Seth Rogen Says Stallone Has Only Four Good Films—and He Might Be Right

Actor and filmmaker Seth Rogen has blasted Sylvester Stallone’s filmography, arguing that the action icon didn’t make many good films in his career.

Approaching eighty, Sylvester Stallone shows no sign of hanging up his gloves. Between the creation of a mysterious Tarantino‑backed series, producing the new season of Tulsa King, whispers of a fresh entry in the Expendables saga, and a thriller that sits somewhere between Se7en and The Silence of the Lambs, the tireless Sly keeps the headlines coming at a breakneck pace.

These projects will sit alongside a monumental career that began in the early 1970s. While the marquee Italian‑born star gave birth to timeless masterpieces, his résumé also carries a few clunkers and some real stinkers. An artistic imbalance that has rubbed the wrong way Seth Rogen (the mischief-maker behind Superbad, This Is the End or the series The Studio), who argues that the “good” filmography of Sly would fit on one hand:

There’s Demolition Man. Tango & Cash is entertaining, but it’s not a good film by any stretch. And honestly, I don’t give a damn about all the Rocky movies.

Echoing the sentiment, host Ike Barinholtz pressed the point, recalling the star’s slump around the turn of the millennium:

Stallone had a slump between 1997 and 2012 that was seriously rough. Remember Driven? Daylight? The guy spends the entire film stuck in the Holland Tunnel—and his character is literally named Kit Latura!

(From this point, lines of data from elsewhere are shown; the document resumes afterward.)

(** C10, at the failing input.  The key [-h] of a file matches none of
    COMMAND, TIMES, SECONDS and PARALLEL, yet it is not ignored: the usage
    text is printed and the process ends with status 0 instead of running
    the command of the file. *)
Theorem help_key_of_file_is_obeyed :
  Forall (fun name => String.eqb (str_upper Scenario.machine "-h") name = false)
         ["COMMAND"; "TIMES"; "SECONDS"; "PARALLEL"] /\
  json_loads Scenario.machine Scenario.help_json
  = Some (PDict [("COMMAND", PStr "echo b"); ("-h", PInt 0)]) /\
  main Scenario.machine ["sptest.py"; "help.json"] world0
  = (0, World [PrHelp] [] []).
Proof. split; [repeat constructor|split; reflexivity]. Qed.

(** The other option spellings are obeyed as keys of a file too. *)
Example option_spellings_as_keys :
  configure Scenario.machine
    [("-c", PStr "echo x"); ("-n", PInt 2); ("-w", PInt 0); ("-p", PNone)] world0
  = (Ok (Script true (PStr "echo x") 2 0), world0).
Proof. reflexivity. Qed.

Local Close Scope string_scope.

(** * Further properties of the code *)

(** ** Statistics *)

(** X21.  For a completed run set the reported total span is at least the
    reported slowest duration. *)
Theorem total_span_covers_slowest self w :
  completed self (timings w) ->
  exists total slowest,
    reported total_line (report self w) = [total] /\
    reported slowest_line (report self w) = [slowest] /\
    slowest <= total.
Proof.
  intros Hc.
  destruct (report_completed self w Hc)
    as (first & last & fastest & slowest & lo & hi
        & Hfirst & Hlast & _ & Hslow & _ & _ & _ & Hrep).
  exists (last - first), slowest. rewrite Hrep. unfold reported.
  do 2 (split; [cbn; now destruct (_ =? 0)|]).
  destruct Hslow as [Hin _]. apply in_map_iff in Hin as (t & <- & Ht).
  pose proof (proj1 (List.Forall_forall _ _) (cr_each _ _ Hc) t Ht) as [_ _ Htime].
  destruct Hfirst as [_ Hf], Hlast as [_ Hl].
  rewrite List.Forall_forall in Hf, Hl.
  pose proof (Hf (start t) (in_map start _ t Ht)).
  pose proof (Hl (finish t) (in_map finish _ t Ht)). lia.
Qed.

(** The theorem at three overlapping runs. *)
Lemma total_span_covers_slowest_witness :
  exists total slowest,
    reported total_line
      (report (Scenario.script 3) (Scenario.after_runs Scenario.three_runs))
    = [total] /\
    reported slowest_line
      (report (Scenario.script 3) (Scenario.after_runs Scenario.three_runs))
    = [slowest] /\
    slowest <= total.
Proof.
  apply (total_span_covers_slowest (Scenario.script 3)
           (Scenario.after_runs Scenario.three_runs)).
  completed_scenario.
Defined.

(** X22.  After a single completed run the total span, the fastest, the
    slowest, the average and the median are all the duration of that run, and
    the warning counts one failure when its exit status is not zero. *)
Theorem single_run_report self w t :
  timings w = [t] ->
  completed self (timings w) ->
  fst (results_processing self w) = Ok tt /\
  report self w
  = [PrTotal (time t); PrFastest (time t); PrSlowest (time t);
     PrAverage (time t); PrMedian (time t)]
    ++ (if e_code t =? 0 then [] else [PrAttention 1]).
Proof.
  intros Hw Hc.
  destruct (report_completed self w Hc)
    as (first & last & fastest & slowest & lo & hi
        & Hfirst & Hlast & Hfast & Hslow & Hlo & Hhi & Hok & Hrep).
  pose proof (cr_length _ _ Hc) as Hlen.
  pose proof (cr_each _ _ Hc) as Heach.
  rewrite Hw in *. cbn [length] in Hlen.
  inversion Heach as [|? ? [_ _ Htime] _]; subst.
  split; [exact Hok|]. rewrite Hrep. rewrite <- Hlen in *.
  cbn [map] in *.
  destruct Hfirst as [[<-|[]] _], Hlast as [[<-|[]] _],
           Hfast as [[<-|[]] _], Hslow as [[<-|[]] _].
  change (merge_sort Z.le [time t]) with [time t] in Hlo, Hhi.
  change (Z.to_nat (Z.of_nat 1 / 2)) with 0%nat in Hlo.
  change (Z.to_nat (Z.of_nat 1 - 1 - Z.of_nat 1 / 2)) with 0%nat in Hhi.
  cbn in Hlo, Hhi. injection Hlo as <-. injection Hhi as <-.
  unfold sum_list. cbn [fold_right List.filter failed length].
  replace (time t + 0) with (time t * Z.of_nat 1) by (cbn; lia).
  rewrite divide_nearest_exact by (cbn; lia).
  replace (time t + time t) with (time t * 2) by lia.
  rewrite divide_nearest_exact by lia.
  rewrite <- Htime. unfold failed.
  destruct (e_code t =? 0); reflexivity.
Qed.

(** The theorem at one run of 700 microseconds. *)
Lemma single_run_report_witness :
  fst (results_processing (Scenario.script 1)
         (Scenario.after_runs Scenario.one_run)) = Ok tt /\
  report (Scenario.script 1) (Scenario.after_runs Scenario.one_run)
  = [PrTotal 700; PrFastest 700; PrSlowest 700; PrAverage 700; PrMedian 700].
Proof.
  apply (single_run_report (Scenario.script 1)
           (Scenario.after_runs Scenario.one_run) (Timing 0 0 700 700)).
  - reflexivity.
  - completed_scenario.
Defined.

Lemma back_to_back_sum last : forall ts from,
  back_to_back from ts ->
  Forall completed_run ts ->
  Forall (fun t => finish t <= last) ts ->
  from <= last ->
  sum_list (map time ts) <= last - from.
Proof.
  induction ts as [|t ts IH]; intros from Hb Hc Hl Hfrom;
    cbn [map sum_list fold_right].
  - lia.
  - destruct Hb as (H1 & H2 & Hb).
    inversion Hc as [|? ? [_ _ Htime] Hc']; subst.
    inversion Hl as [|? ? Hlt Hl']; subst.
    specialize (IH (finish t) Hb Hc' Hl' Hlt). unfold sum_list in IH. lia.
Qed.

(** X23.  When the runs of a completed run set follow one another on a clock
    that does not go back, as in sequential mode, the reported total span is
    at least the sum of the durations. *)
Theorem sequential_span_covers_sum self w :
  completed self (timings w) ->
  back_to_back 0 (timings w) ->
  exists total,
    reported total_line (report self w) = [total] /\
    sum_list (map time (timings w)) <= total.
Proof.
  intros Hc Hb.
  destruct (report_completed self w Hc)
    as (first & last & fastest & slowest & lo & hi
        & Hfirst & Hlast & _ & _ & _ & _ & _ & Hrep).
  exists (last - first). rewrite Hrep. unfold reported.
  split; [cbn; now destruct (_ =? 0)|].
  destruct Hfirst as [Hfin Hf], Hlast as [Hlin Hl].
  assert (Hl' : Forall (fun t => finish t <= last) (timings w)).
  { rewrite List.Forall_forall in Hl. apply List.Forall_forall.
    intros t Ht. apply Hl. now apply in_map. }
  apply back_to_back_sum; [|apply (cr_each _ _ Hc)|exact Hl'|].
  - destruct (timings w) as [|t ts]; [exact I|].
    destruct Hb as (_ & H2 & Hb). inversion Hf; subst.
    repeat split; assumption.
  - apply in_map_iff in Hfin as (t & <- & Ht).
    rewrite List.Forall_forall in Hl.
    pose proof (Hl (finish t) (in_map finish _ t Ht)).
    assert (Hst : start t <= finish t).
    { clear - Hb Ht. revert Hb Ht. generalize 0.
      induction (timings w) as [|t0 ts IH]; intros from Hb Ht; [destruct Ht|].
      destruct Hb as (_ & H2 & Hb). destruct Ht as [->|Ht]; [exact H2|].
      now apply (IH (finish t0)). }
    lia.
Qed.

(** The theorem at two runs, the second one a second after the first. *)
Lemma sequential_span_covers_sum_witness :
  exists total,
    reported total_line
      (report (Scenario.script 2) (Scenario.after_runs Scenario.two_runs))
    = [total] /\
    sum_list (map time (timings (Scenario.after_runs Scenario.two_runs))) <= total.
Proof.
  apply (sequential_span_covers_sum (Scenario.script 2)
           (Scenario.after_runs Scenario.two_runs)).
  - completed_scenario.
  - cbn. lia.
Defined.

(** ** Resolution of the configuration *)

Section MoreResolution.

Context (H : host).

Local Open Scope string_scope.

Lemma load_file_ok filename w entries w' :
  load_file H filename w = (Ok entries, w') -> w' = w.
Proof.
  unfold load_file, bind, print, exit, lift.
  destruct (isfile H filename); cbn [negb]; [|discriminate].
  destruct (read_file H filename) as [json_text|]; [|discriminate].
  destruct (json_loads H json_text) as [json_data|]; [|discriminate].
  now intros [= _ <-].
Qed.

Lemma parse_params_ok cmdl_params w self w' :
  parse_params H cmdl_params w = (Ok self, w') -> w' = w /\ admissible self.
Proof.
  unfold parse_params, bind, lift.
  destruct (getopt cmdl_params "c:n:w:ph" ["help"]) as [[opts args]| |];
    [|discriminate..].
  assert (Hconf : forall entries w0,
             configure H entries w0 = (Ok self, w') -> w' = w0 /\ admissible self).
  { intros entries w0 Hc.
    assert (Hf : fst (configure H entries w0) = Ok self) by now rewrite Hc.
    apply configure_accepted in Hf as [Hf Ha]. rewrite Hf in Hc.
    now injection Hc as <-. }
  destruct args as [|filename rest].
  - destruct opts; [discriminate|]. apply Hconf.
  - assert (Hload : match load_file H filename w with
                    | (Ok a, w1) => configure H a w1
                    | (Raise e, w1) => (Raise e, w1)
                    | (Exit c, w1) => (Exit c, w1)
                    end = (Ok self, w') -> w' = w /\ admissible self).
    { destruct (load_file H filename w) as [[entries| |] w1] eqn:Hl;
        [|discriminate..].
      apply load_file_ok in Hl as ->. apply Hconf. }
    destruct opts; exact Hload.
Qed.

To cap off his demolition of the myth, Rogen offered a blunt comparison with Arnold Schwarzenegger:

Stallone may simply not be as gifted as Schwarzenegger, and by a long shot. A film like Predator alone is vastly superior to anything Stallone has ever shot. Stallone doesn’t have an equivalent to Terminator 2 or True Lies. Schwarzenegger has starred in big films.

If that take is as decisive as it sounds, one notes that Rogen did not list exactly which four films he counts as “the good ones,” which makes his judgment even harsher. Because sweeping aside Rambo: First Blood, the tension of Cliffhanger, or Sly’s masterful turn in Copland still veers into notable oversimplification. In any case, here at Écran Large we opted for a calmer approach and drafted our own top 10 best Sylvester Stallone films to give him his due.